Reputation: 1365
Suppose you create a Spark DataFrame with a precise schema:
import pyspark.sql.functions as sf
from pyspark.sql.types import *
dfschema = StructType([
StructField("_1", ArrayType(IntegerType())),
StructField("_2", ArrayType(IntegerType())),
])
df = spark.createDataFrame([[[1, 2, 5], [13, 74, 1]],
[[1, 2, 3], [77, 23, 15]]
], schema=dfschema)
df = df.select(sf.map_from_arrays("_1", "_2").alias("omap"))
df = df.withColumn("id", sf.lit(1))
The above DataFrame looks like this:
+---------------------------+---+
|omap |id |
+---------------------------+---+
|{1 -> 13, 2 -> 74, 5 -> 1} |1 |
|{1 -> 77, 2 -> 23, 3 -> 15}|1 |
+---------------------------+---+
I would like to perform the following operation:
df.groupby("id").agg(sum_counter("omap")).show(truncate=False)
Could you please help me in defining a sum_counter
function which uses only SQL functions from pyspark.sql.functions
(so no UDFs) that allows me to obtain in output such a DataFrame:
+---+-----------------------------------+
|id |mapsum |
+---+-----------------------------------+
|1 |{1 -> 90, 2 -> 97, 5 -> 1, 3 -> 15}|
+---+-----------------------------------+
I could solve this using applyInPandas:
from pyspark.sql.types import *
from collections import Counter
import pandas as pd
reschema = StructType([
StructField("id", LongType()),
StructField("mapsum", MapType(IntegerType(), IntegerType()))
])
def sum_counter(key: int, pdf: pd.DataFrame) -> pd.DataFrame:
return pd.DataFrame([
key
+ (sum([Counter(x) for x in pdf["omap"]], Counter()), )
])
df.groupby("id").applyInPandas(sum_counter, reschema).show(truncate=False)
+---+-----------------------------------+
|id |mapsum |
+---+-----------------------------------+
|1 |{1 -> 90, 2 -> 97, 5 -> 1, 3 -> 15}|
+---+-----------------------------------+
However, for performance reasons, I would like to avoid using applyInPandas
or UDFs
. Any ideas?
Upvotes: 1
Views: 522
Reputation: 1365
In the end I solved it like this:
import pyspark.sql.functions as sf
def sum_counter(mapcoln: str):
dkeys = sf.array_distinct(sf.flatten(sf.collect_list(sf.map_keys(mapcoln))))

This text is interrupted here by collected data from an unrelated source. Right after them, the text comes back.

(** ** Byte devices *)
Definition byte_wf (d : ByteMmioDevice) : Prop := u8 (read_value d).
Lemma exact_write_byte_ok exit : no_panic (exact_write_byte exit).
Proof.
  unfold exact_write_byte. destruct (Z.eqb_spec (len (write_data exit)) 1) as [H|]; [|done].
  simpl. apply no_panic_index. lia.
Qed.
Lemma byte_serves exit : serves byte_wf address_range id exit MmioError (handle exit).
Proof.
  intros d Hd Hh Hr. unfold handle. rewrite prog_bind_err_if.
  destruct (Z.eqb_spec (mmio_length exit) 1) as [Hl|]; [|done]. cbn [negb].
  unfold mbind at 1, prog_bind at 1, get.
  pose proof (exact_write_byte_ok exit) as Hb.
  pose proof (usub_in_range (E:=MmioError) _ _ Hr Hh) as Hs. cbn [address_range fst] in Hs.
  assert (∀ b : bool, answers (mmio_length exit) [if b then 1 else 0]) as Hbit.
  { intros []; rewrite Hl; by apply answers_byte. }
  assert (answers (mmio_length exit) [read_value d]) by (rewrite Hl; by apply answers_byte).
  destruct (mode d) eqn:Hmode; unfold handle_plain, handle_level, mbind, prog_bind, get, lift, err_if;
    rewrite ?Hs; destruct (mmio_direction exit) eqn:Hdir; simpl;
    repeat (case_match; simplify_eq/=);
    unfold address_range, byte_wf in *; simpl; rewrite ?Hmode; split_and!;
    first [done | exact (Hbit true) | exact (Hbit false)].
Qed.

(** ** The bus invariant *)
Record bus_wf (bus : MmioBus) : Prop := {
  bw_ranges : ranges_ok (registered_ranges bus);
  bw_byte : Forall byte_wf (byte_devices bus);
  bw_rng : Forall rng_wf (virtio_rng_devices bus);
  bw_blk : Forall blk_wf (virtio_blk_devices bus)
}.
Lemma on_first_serves {D E A} (P : D → Prop) range (service : A → MmioService) exit (m : prog D E A) l r l' :
  serves P range service exit E m →
  on_first (λ d, range_handles (range d) (mmio_address exit)) m l = Some (r, l') →
  Forall P l → Forall range_ok (range <$> l) →
  Forall P l' ∧ range <$> l' = range <$> l ∧ no_panic r ∧
  match r with Ok a => service_fits exit (service a) | _ => True end.
Proof.
  intros Hm (l1&d&l2&d'&->&_&Hp&Hd&->)%on_first_Some HP Hok.
  rewrite fmap_app, fmap_cons, Forall_app, Forall_cons in Hok. rewrite Forall_app, Forall_cons in HP.
  destruct HP as (?&?&?), Hok as (_&?&_).
  destruct (Hm d) as (?&Hr&?&?); [done..|]. rewrite Hd in *. simpl in *.
  split_and!; try done; [by rewrite Forall_app, Forall_cons|].
  by rewrite !fmap_app, !fmap_cons, Hr.
Qed.
Lemma bus_wf_same_ranges bus bus' :
  bus_wf bus → registered_ranges bus' = registered_ranges bus →
  Forall byte_wf (byte_devices bus') → Forall rng_wf (virtio_rng_devices bus') →
  Forall blk_wf (virtio_blk_devices bus') → bus_wf bus'.
Proof. intros [] Hr ???. split; [by rewrite Hr|done..]. Qed.
Lemma bus_ranges_ok bus :
  bus_wf bus → Forall range_ok (address_range <$> byte_devices bus) ∧
    Forall range_ok (rng_range <$> virtio_rng_devices bus) ∧
    Forall range_ok (blk_range <$> virtio_blk_devices bus).
Proof. intros [[Hok _] _ _ _]. unfold registered_ranges in Hok. by rewrite !Forall_app in Hok. Qed.
Lemma mmio_dispatch_runs exit bus :
  bus_wf bus → exit_wf exit →
  runs (mmio_dispatch exit) bus
    (λ service bus', bus_wf bus' ∧ registered_ranges bus' = registered_ranges bus ∧
       service_fits exit service)
    (λ _ bus', bus_wf bus' ∧ registered_ranges bus' = registered_ranges bus).
Proof.
  intros Hwf Hex. pose proof Hwf as [_ Hb Hr Hk]. destruct (bus_ranges_ok bus Hwf) as (Rb&Rr&Rk).
  unfold mmio_dispatch, runs. cbv zeta.
  destruct (on_first _ (handle exit) _) as [[r l]|] eqn:H1.
  { destruct (on_first_serves _ _ _ _ _ _ _ _ (byte_serves exit) H1 Hb Rb) as (?&Heq&Hnp&Hfit).
    assert (registered_ranges (mkBus l (virtio_rng_devices bus) (virtio_blk_devices bus)
      (virtio_events bus)) = registered_ranges bus) as Hreg by (unfold registered_ranges; simpl; by rewrite Heq).
    destruct r; simpl; [split_and!|split_and!|done]; try done; by eapply bus_wf_same_ranges. }
  destruct (on_first _ (with_record bar0 _) _) as [[r l]|] eqn:H2.
  { destruct (on_first_serves _ _ _ _ _ _ _ _ (rng_serves exit Hex) H2 Hr Rr) as (?&Heq&Hnp&Hfit).
    assert (∀ ev, registered_ranges (mkBus (byte_devices bus) l (virtio_blk_devices bus) ev)
      = registered_ranges bus) as Hreg by (intros; unfold registered_ranges; simpl; by rewrite Heq).
    destruct r as [[]| |]; simpl; [split_and!|split_and!|done]; try done; by eapply bus_wf_same_ranges. }
  destruct (on_first _ (with_record _ (dispatch_virtio_blk exit)) _) as [[r l]|] eqn:H3; [|done].
  destruct (on_first_serves _ _ _ _ _ _ _ _ (blk_serves exit Hex) H3 Hk Rk) as (?&Heq&Hnp&Hfit).
  assert (∀ ev, registered_ranges (mkBus (byte_devices bus) (virtio_rng_devices bus) l ev)
    = registered_ranges bus) as Hreg by (intros; unfold registered_ranges; simpl; by rewrite Heq).
  destruct r as [[]| |]; simpl; [split_and!|split_and!|done]; try done; by eapply bus_wf_same_ranges.
Qed.

(** ** Registration, events and notifications keep the invariant *)
Lemma push_byte_ranges d bus :
  registered_ranges (push_byte d bus) ≡ₚ address_range d :: registered_ranges bus.
Proof.
  unfold registered_ranges, push_byte. simpl. rewrite fmap_app, <- assoc_L by apply _.
  simpl. by rewrite <- Permutation_middle.
Qed.
Lemma push_rng_ranges d bus :
  registered_ranges (push_rng d bus) ≡ₚ rng_range d :: registered_ranges bus.
Proof.
  unfold registered_ranges, push_rng. simpl. rewrite fmap_app, <- assoc_L by apply _.
  simpl. by rewrite <- Permutation_middle, <- Permutation_middle.
Qed.
Lemma push_blk_ranges d bus :
  registered_ranges (push_blk d bus) ≡ₚ blk_range d :: registered_ranges bus.
Proof.
  unfold registered_ranges, push_blk. simpl. rewrite fmap_app.
  rewrite !(assoc_L (++)). symmetry. apply Permutation_cons_append.
Qed.
Lemma no_panic_check_ranges address size end_ l : no_panic (check_ranges address size end_ l).
Proof. induction l as [|[a n] l IH]; [done|]. simpl. np. Qed.
#[export] Hint Resolve no_panic_check_ranges : panics.
(** A registration either fails and changes nothing or adds one disjoint range. *)
Lemma register_runs (push : MmioBus → MmioBus) address size bus :
  bus_wf bus → 0 ≤ address → 0 < size →
  registered_ranges (push bus) ≡ₚ (address, size) :: registered_ranges bus →
  Forall byte_wf (byte_devices (push bus)) → Forall rng_wf (virtio_rng_devices (push bus)) →
  Forall blk_wf (virtio_blk_devices (push bus)) →
  runs (reading (λ b, ensure_range_available b address size);; modify push) bus
    (λ _ bus', bus' = push bus ∧ bus_wf bus') (λ _ bus', bus' = bus).
Proof.
  intros Hwf Ha Hs Hp ???. apply runs_bind, runs_reading; [| |done].
  - unfold ensure_range_available. np.
  - intros [] Hok. apply runs_modify. split; [done|].
    destruct Hwf as [Hr _ _ _]. apply ensure_range_available_Ok in Hok as [Hrng Hdis]; [|done..].
    split; [|done..]. by eapply ranges_ok_add.
Qed.
Lemma register_device_runs d bus :
  bus_wf bus → byte_wf d → 0 ≤ byte_address d →
  runs (register_device d) bus (λ _ bus', bus' = push_byte d bus ∧ bus_wf bus') (λ _ bus', bus' = bus).
Proof.
  intros Hwf Hd Ha. apply register_runs; [done|done|..]; try apply Hwf.
  - unfold address_range. simpl. by destruct (mode d).
  - apply push_byte_ranges.
  - simpl. rewrite Forall_app, Forall_singleton. by split; [apply Hwf|].
Qed.
Lemma register_rng_runs address bus :
  bus_wf bus → 0 ≤ address →
  runs (register_virtio_rng_device_at address) bus
    (λ _ bus', bus' = push_rng (rng_new address) bus ∧ bus_wf bus') (λ _ bus', bus' = bus).
Proof.
  intros Hwf Ha. apply register_runs; [done|done|done|..]; try apply Hwf.
  - apply push_rng_ranges.
  - simpl. rewrite Forall_app, Forall_singleton. split; [apply Hwf|apply virtio_new_wf].
Qed.
Lemma register_blk_runs address bus :
  bus_wf bus → 0 ≤ address →
  runs (register_virtio_blk_device_at address) bus
    (λ _ bus', bus' = push_blk (blk_new address) bus ∧ bus_wf bus') (λ _ bus', bus' = bus).
Proof.
  intros Hwf Ha. apply register_runs; [done|done|done|..]; try apply Hwf.
  - apply push_blk_ranges.
  - simpl. rewrite Forall_app, Forall_singleton. split; [apply Hwf|apply blk_new_wf].
Qed.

dkeyscount = sf.transform(
dkeys,
lambda ukey: sf.aggregate(
sf.collect_list(mapcoln),
sf.lit(0),
lambda acc, mapentry: sf.when(
~sf.isnull(sf.element_at(mapentry, ukey)),
acc + sf.element_at(mapentry, ukey),
).otherwise(acc),
),
)
return sf.map_from_arrays(dkeys, dkeyscount).alias("mapsum")
df.groupby("id").agg(sum_counter("omap")).show(truncate=False)

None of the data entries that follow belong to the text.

(** A source that runs into a page that is not there. *)
Definition hole : Translation := λ _ _ a, if (0x25000 <=? a) && (a <? 0x26000) then None else Some a.
Definition example_memory : GuestMemory := mem_set boot_memory PARTIAL_FIXUP_TABLE_ADDR encoded_fixup_table.
Definition example_regs (j : Z) : Z :=
  if j =? RAX then 2 else if j =? RDI then 0x24ffe else if j =? RSI then 0x26ffe else if j =? RDX then 4 else 0.
Lemma example_memory_fits : tables_fit example_memory.
Proof.
  eapply window_fits; [apply (window_set 0xb100 0xb130); [done|done|apply bytes_ok_dec; vm_compute; reflexivity]|apply boot_fits].
Qed.
Lemma encode_redirtbl_layout es i pre l :
  len pre = 24 + i * 8 → 8 * len es ≤ len l →
  encode_redirtbl i es (pre ++ l) =
  pre ++ layout (replicate (length es) 8%nat) es ++ drop (8 * length es) l.
Proof.
  revert i pre l. induction es as [|e es IH]; intros i pre l Hp Hl; [done|].
  cbn [encode_redirtbl length replicate layout]. rewrite len_cons in Hl. pose proof (len_nonneg es).
  rewrite splice_next by (autorewrite with bytes; lia).
  rewrite app_assoc, (IH (i + 1)) by (autorewrite with bytes; lia).
  rewrite length_to_le_bytes, drop_drop, <- !app_assoc. do 3 f_equal. f_equal. lia.
Qed.
Definition ioapic_fields (s : KvmIoapicState) : list Z :=
  [base_address s; ioregsel s; ioapic_id s; ioapic_irr s; ioapic_pad s].
Definition ioapic_bytes (s : KvmIoapicState) : list Z :=
  layout [8; 4; 4; 4; 4]%nat (ioapic_fields s) ++ layout (replicate 24 8%nat) (redirtbl s).
Lemma Forall2_replicate_inv {A B} (P : A → B → Prop) n x k :
  Forall2 P (replicate n x) k → Forall (P x) k.
Proof. revert k. induction n; intros k H; inversion H; subst; constructor; auto. Qed.
Lemma ioapic_wf_inv s :
  ioapic_wf s ↔ layout_ok [8; 4; 4; 4; 4]%nat (ioapic_fields s) ∧
    length (redirtbl s) = 24%nat ∧ Forall u64 (redirtbl s).
Proof.
  unfold ioapic_wf, layout_ok. fold (ioapic_fields s). split.
  - intros H. apply Forall2_app_inv in H as [H1 H2]; [|done]. split; [done|].
    pose proof (Forall2_length _ _ _ H2) as Hl. rewrite length_replicate in Hl. split; [done|].
    by apply Forall2_replicate_inv in H2.
  - intros (H1&Hl&H2). apply Forall2_app; [done|]. by apply Forall2_replicate_l.
Qed.
Lemma len_ioapic_bytes s : ioapic_wf s → len (ioapic_bytes s) = KVM_IOAPIC_STATE_SIZE.
Proof.
  intros [H1 [Hl H2]]%ioapic_wf_inv. unfold ioapic_bytes. rewrite len_app, !len_layout; [done| |done].
  by apply Forall2_replicate_l.
Qed.
Lemma encode_ioapic_state_bytes s :
  ioapic_wf s → encode_ioapic_state s empty_payload = ioapic_bytes s ++ drop 216 empty_payload.
Proof.
  intros [H1 [Hl H2]]%ioapic_wf_inv. unfold encode_ioapic_state. cbv zeta.
  set (p0 := splice empty_payload 0 _). change p0 with empty_payload. clear p0.
  assert (∀ (pre l k : list Z) a, a = len pre → len k ≤ len l →
    splice (pre ++ l) a k = (pre ++ k) ++ drop (length k) l) as Hnext.
  { intros. by rewrite splice_next, app_assoc. }
  rewrite (Hnext [] empty_payload), !Hnext by (autorewrite with bytes; rewrite ?len_empty_payload; lia).
  rewrite !length_to_le_bytes, !drop_drop.
  rewrite encode_redirtbl_layout, Hl; [|autorewrite with bytes; lia|].
  - unfold ioapic_bytes, ioapic_fields. cbn [layout]. rewrite drop_drop, <- !app_assoc. done.
  - unfold len. rewrite Hl. done.
Qed.
Lemma payload_le_section (pre post : list Z) n v a :
  0 ≤ v < 2 ^ (8 * Z.of_nat n) → a = length pre →
  payload_le (pre ++ to_le_bytes n v ++ post) a n = v.
Proof.
  intros Hv ->. unfold payload_le. rewrite drop_app_length, take_app_length'.
  - by apply from_to_le_bytes.
  - by rewrite length_to_le_bytes.
Qed.
Lemma redirtbl_read es (pre l : list Z) :
  Forall u64 es →
  (λ i, payload_le (pre ++ layout (replicate (length es) 8%nat) es ++ l) (length pre + i * 8) 8)
    <$> seq 0 (length es) = es.
Proof.
  intros Hes. revert pre. induction Hes as [|e es He Hes IH]; intros pre; [done|].
  cbn [length replicate layout seq fmap list_fmap]. f_equal.
  - rewrite <- app_assoc. apply payload_le_section; [exact He|lia].
  - etransitivity; [|apply (IH (pre ++ to_le_bytes 8 e))].
    rewrite <- fmap_S_seq, <- list_fmap_compose. apply list_fmap_ext. intros i x _. unfold compose.
    rewrite <- !app_assoc, length_app, length_to_le_bytes. f_equal. lia.
Qed.
Lemma decode_ioapic_state_app s l : ioapic_wf s → decode_ioapic_state (ioapic_bytes s ++ l) = s.
Proof.
  intros [H1 [Hl H2]]%ioapic_wf_inv. unfold decode_ioapic_state, ioapic_bytes.
  rewrite <- app_assoc. set (tail := layout (replicate 24 8%nat) (redirtbl s) ++ l).
  assert (∀ a n w v, field_of [8; 4; 4; 4; 4]%nat (ioapic_fields s) (Z.of_nat a)
      (Z.of_nat a + Z.of_nat n) = Some (w, v) →
    payload_le (layout [8; 4; 4; 4; 4]%nat (ioapic_fields s) ++ tail) a n = v) as Hf.
  { intros a n w v Hf. pose proof (le_field_layout (E:=unit) _ _ tail _ _ _ _ H1 Hf) as Hle.
    unfold le_field in Hle. apply fmap_Ok_inv in Hle as (k&[-> _]%slice_Ok_inv&<-).
    unfold payload_le. do 2 f_equal; [lia|]. f_equal. lia. }
  rewrite (Hf 0 8 _ _ eq_refl)%nat, (Hf 8 4 _ _ eq_refl)%nat, (Hf 12 4 _ _ eq_refl)%nat,
    (Hf 16 4 _ _ eq_refl)%nat, (Hf 20 4 _ _ eq_refl)%nat. subst tail.
  change (Z.to_nat KVM_IOAPIC_NUM_PINS) with 24%nat.
  assert (length (layout [8; 4; 4; 4; 4]%nat (ioapic_fields s)) = 24%nat) as Hpre.
  { pose proof (len_layout _ _ H1) as Hpre. unfold len in Hpre. simpl width_sum in Hpre. lia. }
  assert ((λ index, payload_le (layout [8; 4; 4; 4; 4]%nat (ioapic_fields s) ++
    layout (replicate 24 8%nat) (redirtbl s) ++ l) (24 + index * 8) 8) <$> seq 0 24 = redirtbl s)
    as Hr.
  { pose proof (redirtbl_read (redirtbl s) (layout [8; 4; 4; 4; 4]%nat (ioapic_fields s)) l H2) as Hr.
    by rewrite Hl, Hpre in Hr. }
  rewrite Hr. by destruct s.
Qed.
Lemma ioapic_semantic_bytes_eq s : ioapic_wf s → ioapic_semantic_bytes s = ioapic_bytes s.
Proof.
  intros Hs. unfold ioapic_semantic_bytes. rewrite encode_ioapic_state_bytes by done.
  apply take_app_length'. pose proof (len_ioapic_bytes s Hs) as H. unfold len, KVM_IOAPIC_STATE_SIZE in *.
  lia.
Qed.
Lemma ioapic_semantic_roundtrip s :
  ioapic_wf s → ioapic_from_semantic_bytes (ioapic_semantic_bytes s) = s.
Proof.
  intros Hs. rewrite ioapic_semantic_bytes_eq by done. unfold ioapic_from_semantic_bytes.
  change empty_payload with ([] ++ empty_payload).
  rewrite splice_next; [by apply decode_ioapic_state_app|done|by rewrite len_ioapic_bytes].
Qed.
(** Every string of 216 bytes is the byte form of the state it decodes to. *)
Lemma ioapic_bytes_cover bytes :
  bytes_ok bytes → len bytes = KVM_IOAPIC_STATE_SIZE →
  ioapic_wf (ioapic_from_semantic_bytes bytes) ∧
  ioapic_semantic_bytes (ioapic_from_semantic_bytes bytes) = bytes.
Proof.
  intros Hb Hl. destruct (layout_split ([8; 4; 4; 4; 4] ++ replicate 24 8)%nat bytes Hb)
    as (vs&rest&Hvs&Hbytes); [by rewrite Hl|].
  pose proof (f_equal len Hbytes) as Hlen. rewrite Hl, len_app, len_layout in Hlen by done.
  assert (rest = []) as ->.
  { apply nil_length_inv. unfold len in Hlen. change (width_sum _) with 216 in Hlen.
    unfold KVM_IOAPIC_STATE_SIZE in Hlen. lia. }
  apply Forall2_app_inv_l in Hvs as (hs&es&Hhs&Hes&->).
  do 5 (apply Forall2_cons_inv_l in Hhs as (?v&?&?&Hhs&->)). apply Forall2_nil_inv_l in Hhs as ->.
  set (s := {| base_address := v; ioregsel := v0; ioapic_id := v1; ioapic_irr := v2;
    ioapic_pad := v3; redirtbl := es |}).
  assert (ioapic_wf s) as Hs.
  { unfold ioapic_wf, layout_ok. cbn [base_address ioregsel ioapic_id ioapic_irr ioapic_pad redirtbl s].
    apply Forall2_app; [|exact Hes]. by repeat (apply Forall2_cons; split; [assumption|]). }
  assert (bytes = ioapic_bytes s) as ->.
  { rewrite Hbytes, app_nil_r. unfold ioapic_bytes, ioapic_fields.
    cbn [base_address ioregsel ioapic_id ioapic_irr ioapic_pad redirtbl s app layout].
    by rewrite <- !app_assoc. }
  rewrite <- (ioapic_semantic_bytes_eq s Hs), (ioapic_semantic_roundtrip s Hs). done.
Qed.
Lemma bytes_ok_ioapic s : bytes_ok (ioapic_bytes s).
Proof. unfold ioapic_bytes. auto with bytes. Qed.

+---+-----------------------------------+
|id |mapsum |
+---+-----------------------------------+
|1 |{1 -> 90, 2 -> 97, 5 -> 1, 3 -> 15}|
+---+-----------------------------------+
Upvotes: 0
Reputation: 1167
You can first explode the omap
to individual rows, where key and value will be set in separate columns, and then aggregate them like so:
exploded_df = df.select("*", sf.explode("omap"))
agg_df = exploded_df.groupBy("id", "key").sum("value")
agg_df.groupBy("id").agg(sf.map_from_entries(sf.collect_list(sf.struct("key","sum(value)"))).alias("mapsum")).show(truncate=False)
+---+-----------------------------------+
|id |mapsum |
+---+-----------------------------------+
|1 |{2 -> 97, 1 -> 90, 5 -> 1, 3 -> 15}|
+---+-----------------------------------+
Upvotes: 2